• Work instruction
In the listing below, the line containing "Inductive js_error : Type" marks the end; copy exactly every line from the first through that one.

• The data
(** * Color-range selector: threshold derivation and synchronisation

    Shallow embedding of
    [src/components/src/side-panel/layer-panel/color-range-selector.tsx]:
    the palette filter ([filteredColorRange]), the two threshold
    initialisers ([_fromColorMap], [_init]) and the threshold mutator
    ([_setColorThresholds]), together with the parts of the JavaScript
    runtime they call (IEEE-754 binary64 numbers, [Number.prototype.toString],
    [Number.prototype.toFixed], [parseInt], [parseFloat],
    [String.prototype.split], [Array.prototype.pop]). *)

From Stdlib Require Import ZArith QArith Qround Qabs List Bool Ascii String Lia.
From Stdlib Require Import Floats.SpecFloat.
From Stdlib Require Import Permutation Sorted.
Import ListNotations.
Local Open Scope list_scope.
Local Open Scope string_scope.
Local Open Scope Z_scope.

(** ** Completions: a call returns a value or throws *)

Inductive js_error : Type := TypeError | RangeError.

Inductive result (A : Type) : Type :=
| Ok (a : A)
| Throw (e : js_error).
Arguments Ok {A} a.
Arguments Throw {A} e.

Definition bind {A B : Type} (r : result A) (k : A -> result B) : result B :=
  match r with
  | Ok a => k a
  | Throw e => Throw e
  end.

Notation "'let*' x ':=' r 'in' k" := (bind r (fun x => k))
  (at level 10, x name, r at level 100, k at level 200).

(** ** Strings: sequences of code units *)

Module JsString.

Fixpoint repeat0 (n : nat) : string :=
  match n with
  | O => ""
  | S n' => String "0" (repeat0 n')
  end.

Fixpoint take (n : nat) (s : string) : string :=
  match n, s with
  | S n', String c s' => String c (take n' s')
  | _, _ => ""
  end.

Fixpoint drop (n : nat) (s : string) : string :=
  match n, s with
  | S n', String _ s' => drop n' s'
  | _, _ => s
  end.

(** [s.startsWith(p)] *)
Fixpoint starts_with (p s : string) : bool :=
  match p, s with
  | EmptyString, _ => true
  | String a p', String b s' => Ascii.eqb a b && starts_with p' s'
  | String _ _, EmptyString => false
  end.

(** [String.prototype.split(sep)] without a limit.  [skip] counts the code
    units of a separator occurrence that are still to be consumed, [cur]
    is the piece being read.  Occurrences are found from the left and do
    not overlap.  An empty separator splits into code units. *)
Fixpoint split_go (sep : string) (skip : nat) (cur : string) (s : string)
  : list string :=
  match s with
  | EmptyString => [cur]
  | String c s' =>
      match skip with
      | S k => split_go sep k cur s'
      | O =>
          if starts_with sep s
          then cur :: split_go sep (String.length sep - 1) "" s'
          else split_go sep 0 (cur ++ String c "") s'
      end
  end.

Fixpoint chars (s : string) : list string :=
  match s with
  | EmptyString => []
  | String c s' => String c "" :: chars s'
  end.

Definition split (sep s : string) : list string :=
  match sep with
  | EmptyString => chars s
  | _ => split_go sep 0 "" s
  end.

(** Decimal digits of a non-negative integer, most significant first. *)
Definition digit_char (d : Z) : ascii := ascii_of_nat (48 + Z.to_nat d).

Fixpoint dec_digits_go (fuel : nat) (n : Z) (acc : string) : string :=
  match fuel with
  | O => acc
  | S fuel' =>
      let acc' := String (digit_char (n mod 10)) acc in
      if n / 10 =? 0 then acc' else dec_digits_go fuel' (n / 10) acc'
  end.

Definition dec_digits (n : Z) : string :=
  dec_digits_go (S (Z.to_nat (Z.log2 n))) n "".

(** StrWhiteSpaceChar among the code units below 256. *)
Definition is_whitespace (c : ascii) : bool :=
  let n := nat_of_ascii c in
  existsb (Nat.eqb n) [9; 10; 11; 12; 13; 32; 160]%nat.

Fixpoint trim_start (s : string) : string :=
  match s with
  | String c s' => if is_whitespace c then trim_start s' else s
  | EmptyString => s
  end.

(** Value of a code unit as a digit in radix [R] (up to 36). *)
Definition digit_value (R : Z) (c : ascii) : option Z :=
  let n := Z.of_nat (nat_of_ascii c) in
  let v :=
    if (48 <=? n) && (n <=? 57) then n - 48
    else if (97 <=? n) && (n <=? 122) then n - 87
    else if (65 <=? n) && (n <=? 90) then n - 55
    else 36 in
  if v <? R then Some v else None.

(** Longest prefix of radix-[R] digits: its value and length, and the
    rest of the string. *)
Fixpoint read_digits (R : Z) (acc : Z) (len : nat) (s : string)
  : Z * nat * string :=
  match s with
  | String c s' =>
      match digit_value R c with
      | Some d => read_digits R (R * acc + d) (S len) s'
      | None => (acc, len, s)
      end
  | EmptyString => (acc, len, s)
  end.

End JsString.

(** ** Numbers: IEEE-754 binary64 *)

Module JsNumber.
Import JsString.

Definition number : Type := spec_float.

Definition prec : Z := 53.
Definition emax : Z := 1024.

Definition NaN : number := S754_nan.
Definition add : number -> number -> number := SFadd prec emax.
Definition sub : number -> number -> number := SFsub prec emax.
Definition mul : number -> number -> number := SFmul prec emax.
Definition div : number -> number -> number := SFdiv prec emax.

(** The Number value for a mathematical integer (round to nearest, ties
    to even). *)
Definition of_Z (z : Z) : number := binary_normalize prec emax z 0 false.

(** The Number value for a non-negative rational, with the given sign. *)
Definition of_Q (sign : bool) (q : Q) : number :=
  match Qnum q with
  | Zpos p => div (S754_finite sign p 0) (S754_finite false (Qden q) 0)
  | _ => S754_zero sign
  end.

(** The mathematical value of a finite number (0 for the others). *)
Definition to_Q (x : number) : Q :=
  match x with
  | S754_finite s m e =>
      let a :=
        match e with
        | Zneg k => Zpos m # Pos.pow 2 k
        | _ => (Zpos m * 2 ^ e) # 1
        end in
      if s then Qopp a else a
  | _ => 0%Q
  end.

Definition pow10 (n : Z) : Q := Qpower (10 # 1) n.

Definition isInteger (x : number) : bool :=
  match x with
  | S754_zero _ => true
  | S754_finite _ m e =>
      if 0 <=? e then true else Zpos m mod 2 ^ (- e) =? 0
  | _ => false
  end.

(** *** Number::toString, radix 10

    For a positive finite [x], integers [n], [k], [s] with [k >= 1],
    [10^(k-1) <= s < 10^k], the Number value for [s * 10^(n-k)] being [x],
    [k] as small as possible, and [s] closest to [x] among the
    possibilities (the even one on a tie). *)
Section Shortest.
Variable x : number.

Definition log2_Q (r : Q) : Z := Z.log2 (Qnum r) - Z.log2 (Zpos (Qden r)).

Definition in_decade (n : Z) : bool :=
  Qle_bool (pow10 (n - 1)) (to_Q x) && negb (Qle_bool (pow10 n) (to_Q x)).

(** The [n] with [10^(n-1) <= x < 10^n], searched around an estimate
    taken from the binary logarithm. *)
Definition decimal_exponent : Z :=
  let est := log2_Q (to_Q x) * 30103 / 100000 in
  match filter in_decade [est - 1; est; est + 1; est + 2; est + 3] with
  | n :: _ => n
  | [] => est
  end.

Definition candidates (k n : Z) : list (Z * Z) :=
  let f := Qfloor (to_Q x / pow10 (n - k)) in
  map (fun s => (n, s))
    (filter
       (fun s =>
          (10 ^ (k - 1) <=? s) && (s <? 10 ^ k)
          && SFeqb (of_Q false (inject_Z s * pow10 (n - k))) x)
       [f; f + 1]).

Definition distance (k : Z) (c : Z * Z) : Q :=
  Qabs (inject_Z (snd c) * pow10 (fst c - k) - to_Q x).

Definition closer (k : Z) (c d : Z * Z) : Z * Z :=
  match Qcompare (distance k c) (distance k d) with
  | Lt => c
  | Gt => d
  | Eq => if Z.even (snd c) then c else d
  end.

Definition closest (k : Z) (l : list (Z * Z)) : option (Z * Z) :=
  match l with
  | [] => None
  | c :: l' => Some (fold_left (closer k) l' c)
  end.

Fixpoint shortest_go (fuel : nat) (k : Z) (n0 : Z) : Z * Z :=
  match fuel with
  | O => (n0, Z.min (10 ^ 17 - 1) (Qfloor (to_Q x / pow10 (n0 - 17))))
  | S fuel' =>
      match closest k (candidates k n0 ++ candidates k (n0 + 1)) with
      | Some c => c
      | None => shortest_go fuel' (k + 1) n0
      end
  end.

Definition shortest : Z * Z := shortest_go 17 1 decimal_exponent.
End Shortest.

Definition format_shortest (ns : Z * Z) : string :=
  let '(n, s) := ns in
  let digits := dec_digits s in
  let k := Z.of_nat (String.length digits) in
  if (k <=? n) && (n <=? 21) then
    digits ++ repeat0 (Z.to_nat (n - k))
  else if (0 <? n) && (n <=? 21) then
    take (Z.to_nat n) digits ++ "." ++ drop (Z.to_nat n) digits
  else if (-6 <? n) && (n <=? 0) then
    "0." ++ repeat0 (Z.to_nat (- n)) ++ digits
  else
    let e := n - 1 in
    let es := (if e <? 0 then "-" else "+") ++ dec_digits (Z.abs e) in
    if k =? 1 then digits ++ "e" ++ es
    else take 1 digits ++ "." ++ drop 1 digits ++ "e" ++ es.

Definition toString (x : number) : string :=
  match x with
  | S754_nan => "NaN"
  | S754_zero _ => "0"
  | S754_infinity s => if s then "-Infinity" else "Infinity"
  | S754_finite s m e =>
      (if s then "-" else "")
      ++ format_shortest (shortest (S754_finite false m e))
  end.

(** *** Number.prototype.toFixed *)

Definition fixed_digits (n : Z) (f : nat) : string :=
  let m := dec_digits n in
  match f with
  | O => m
  | _ =>
      let k := String.length m in
      let m' := if (k <=? f)%nat then repeat0 (f + 1 - k) ++ m else m in
      let k' := String.length m' in
      take (k' - f) m' ++ "." ++ drop (k' - f) m'
  end.

Definition toFixed (x : number) (fractionDigits : nat) : result string :=
  if (100 <? fractionDigits)%nat then Throw RangeError
  else
    match x with
    | S754_nan | S754_infinity _ => Ok (toString x)
    | S754_zero _ => Ok (fixed_digits 0 fractionDigits)
    | S754_finite s m e =>
        let r := to_Q (S754_finite false m e) in
        if Qle_bool (pow10 21) r then Ok (toString x)
        else
          let n := Qfloor (r * pow10 (Z.of_nat fractionDigits) + (1 # 2)) in
          Ok ((if s then "-" else "") ++ fixed_digits n fractionDigits)
    end.

(** *** parseInt(string), radix undefined

    The mathematical value of the digits is taken exactly (an engine may
    replace the digits after the 20th by zeros). *)

(** A leading sign: whether it is "-", and the string without it. *)
Definition strip_sign (s : string) : bool * string :=
  match s with
  | String c r =>
      if Ascii.eqb c "-" then (true, r)
      else if Ascii.eqb c "+" then (false, r)
      else (false, s)
  | EmptyString => (false, s)
  end.

(** A leading "0x" or "0X": the radix, and the string without the prefix. *)
Definition strip_hex_prefix (s : string) : Z * string :=
  match s with
  | String c (String d r) =>
      if Ascii.eqb c "0" && (Ascii.eqb d "x" || Ascii.eqb d "X")
      then (16, r) else (10, s)
  | _ => (10, s)
  end.

Definition parseInt (input : string) : number :=
  let s0 := trim_start input in
  let '(sign, s1) := strip_sign s0 in
  let '(R, s2) := strip_hex_prefix s1 in
  match read_digits R 0 0 s2 with
  | (_, O, _) => NaN
  | (mathInt, _, _) =>
      if mathInt =? 0 then S754_zero sign
      else if sign then SFopp (of_Z mathInt) else of_Z mathInt
  end.

(** *** parseFloat(string): the longest prefix that is a StrDecimalLiteral *)
Definition read_exponent (s : string) : Z :=
  match s with
  | String c r =>
      if Ascii.eqb c "e" || Ascii.eqb c "E" then
        let '(neg, r') := strip_sign r in
        match read_digits 10 0 0 r' with
        | (_, O, _) => 0
        | (e, _, _) => if neg then - e else e
        end
      else 0
  | EmptyString => 0
  end.

Definition read_fraction (s : string) : Z * nat * string :=
  match s with
  | String c r =>
      if Ascii.eqb c "." then read_digits 10 0 0 r else (0, O, s)
  | EmptyString => (0, O, s)
  end.

Definition parseFloat (input : string) : number :=
  let s0 := trim_start input in
  let '(sign, s1) := strip_sign s0 in
  if starts_with "Infinity" s1 then S754_infinity sign
  else
    let '(ip, ilen, s2) := read_digits 10 0 0 s1 in
    let '(fp, flen, s3) := read_fraction s2 in
    match ilen, flen with
    | O, O => NaN
    | _, _ =>
        let e := read_exponent s3 in
        of_Q sign
          ((inject_Z ip + inject_Z fp * pow10 (- Z.of_nat flen)) * pow10 e)
    end.

End JsNumber.

(** ** The component [ColorRangeSelector] *)

Module ColorRangeSelector.
Import JsString JsNumber.

(** Values held by thresholds, labels and colors. *)
Inductive value : Type :=
| VUndefined
| VNull
| VNum (x : number)
| VStr (s : string).

(** Conversion of a template literal's substitution. *)
Definition ToString (v : value) : string :=
  match v with
  | VUndefined => "undefined"
  | VNull => "null"
  | VNum x => JsNumber.toString x
  | VStr s => s
  end.

(** Element access [a[i]] for an integer index: [None] is [undefined]. *)
Definition get {A : Type} (a : list A) (i : Z) : option A :=
  if i <? 0 then None else nth_error a (Z.to_nat i).

Definition read (a : list value) (i : Z) : value :=
  match get a i with
  | Some v => v
  | None => VUndefined
  end.

(** Assignment [a[i] = v] for an index [i >= 0]: an index past the end
    extends the array, the elements in between read as [undefined]. *)
Fixpoint Array_set (a : list value) (i : nat) (v : value) : list value :=
  match i, a with
  | O, [] => [v]
  | O, _ :: a' => v :: a'
  | S i', [] => VUndefined :: Array_set [] i' v
  | S i', w :: a' => w :: Array_set a' i' v
  end.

• Answer section
(** * Color-range selector: threshold derivation and synchronisation

    Shallow embedding of
    [src/components/src/side-panel/layer-panel/color-range-selector.tsx]:
    the palette filter ([filteredColorRange]), the two threshold
    initialisers ([_fromColorMap], [_init]) and the threshold mutator
    ([_setColorThresholds]), together with the parts of the JavaScript
    runtime they call (IEEE-754 binary64 numbers, [Number.prototype.toString],
    [Number.prototype.toFixed], [parseInt], [parseFloat],
    [String.prototype.split], [Array.prototype.pop]). *)

From Stdlib Require Import ZArith QArith Qround Qabs List Bool Ascii String Lia.
From Stdlib Require Import Floats.SpecFloat.
From Stdlib Require Import Permutation Sorted.
Import ListNotations.
Local Open Scope list_scope.
Local Open Scope string_scope.
Local Open Scope Z_scope.

(** ** Completions: a call returns a value or throws *)

Inductive js_error : Type := TypeError | RangeError.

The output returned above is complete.